I met this girl while on vacation with my parents and she was with her parents. We really hit it off and talked for hours and during that time our parents were talking too. Turns out she lives within 2 hours of where I have a vacation home and spend a few months there during the year. When I was over there I went to see her and took her out for pretty much the whole day. Pretty much since then we've been emailing/texting every few weeks to a month. In the next few months I should be going over there again and I'm planning on driving over there to see her. We've also planned another joint trip with us and our parents.

 

She's wonderful, but I have several problems trying to figure out how to move this forward.

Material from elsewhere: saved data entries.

(** ** 256-bit multiply-divide *)
Lemma wide_mul_div_correct (a b d : Z) :
  0 <= a <= imax I128 -> 0 <= b <= imax I128 -> 0 < d <= imax I128 ->
  wide_mul_div a b d = if a * b / d <=? imax I128 then Ok (a * b / d) else Err VOverflow.
Proof.
  intros Ha Hb Hd. cbn [imax] in Hd. unfold wide_mul_div.
  destruct (Z.leb_spec d 0); [lia|]. cbn [fail_if mbind result_bind].
  destruct (wide_product_correct a b Ha Hb) as (u & -> & Hv & Hhi & Hlo). cbn [mbind result_bind].
  rewrite cast_in by (cbn [imin imax]; lia). unfold div_256_by_u128.
  destruct (Z.eqb_spec d 0); [lia|]. cbn [orb]. rewrite <- Hv. unfold u256_value.
  destruct (Z.leb_spec d (u_hi u)) as [Hge|Hlt]; cbn [mret result_ret mbind result_bind ok_or].
  - destruct (Z.leb_spec ((u_hi u * 2 ^ 128 + u_lo u) / d) (imax I128)) as [Hc|]; [exfalso|done].
    assert (2 ^ 128 <= (u_hi u * 2 ^ 128 + u_lo u) / d).
    { apply Z.div_le_lower_bound; [lia|]. nia. }
    cbn [imax] in Hc. lia.
  - rewrite (long_div_correct 128 (u_lo u) d) by (done || lia).
    change (Z.of_nat 128) with 128. rewrite (Z.mod_small (u_lo u)) by done.
    cbn [mbind result_bind mret result_ret ok_or fst]. rewrite Z.add_0_l.
    set (q := (u_hi u * 2 ^ 128 + u_lo u) / d).
    assert (0 <= q) by (apply Z.div_pos; nia).
    destruct (Z.ltb_spec (imax I128) q), (Z.leb_spec q (imax I128)); try lia; cbn [fail_if mbind result_bind].
    + done.
    + rewrite cast_in by (cbn [imin imax] in *; lia). done.
Qed.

1. Obviously the distance and not getting to see each other in person more than a few times a year

2. I'm scared to death to try to kiss her or do anything too romantic since she tells her parents everything (who then tell my parents) and I don't want to ruin what we have already or make things awkward for our parents. So my big question is how awkward would it be for us/our parents if I go in to kiss her and she pulls away and tells me she doesn't like me like that or something. I've spent so much time and effort with her I don't want to ruin what we have, but I'd also like to move things forward.

Posted

Life is about taking risks. It would be awkward for you if she pulls away, but it would be great if she doesnt. About your parents, well, I dont think they would care that much, at least I wouldnt.

 

However if I were you I wouldnt try to kiss her, instead I would tell her I have feelings for her. I think that makes everything easier and a possible rejection wouldnt be so embarrassing. If she likes you back, great, if not it doesnt matter, there are more girls out there.

Posted
1. Obviously the distance and not getting to see each other in person more than a few times a year
I get that. Because it'd be awkward if you treat it like a Summer fling, as your parents and her parents are now friends and the two families will likely meet up again on more occasions. Therefore: don't rush into things, unless she does.

 

2. I'm scared to death to try to kiss her or do anything too romantic since she tells her parents everything
If you drive, you're at least 16, right? But how old is she? Hopefully she's over 15. She might tell her mom, but I doubt she's going to tell *everything*.

 

how awkward would it be for us/our parents if I go in to kiss her and she pulls away and tells me she doesn't like me like that
max, you first invite her out for a date. You make it clear it's just the two of you, like Friday night or Saturday night. You can tell you have friends there, but you'd prefer to just spend some time with her instead.

If you go that far and she says yes, she's agreeing to going out with you, hence she must like you *that way*. That doesn't mean she'll be in for anything else other than talking to you and spending time with you, but in my book it'd mean she likes you not just as a friend.

 

Also, look her straight in the eyes, smile, be a gentleman. Maybe don't make a move on the first date yet. But when it's time for her to go back home and say bye bye, kiss her goodbye. She might want to kiss you on the mouth. At that point you go in for the kiss.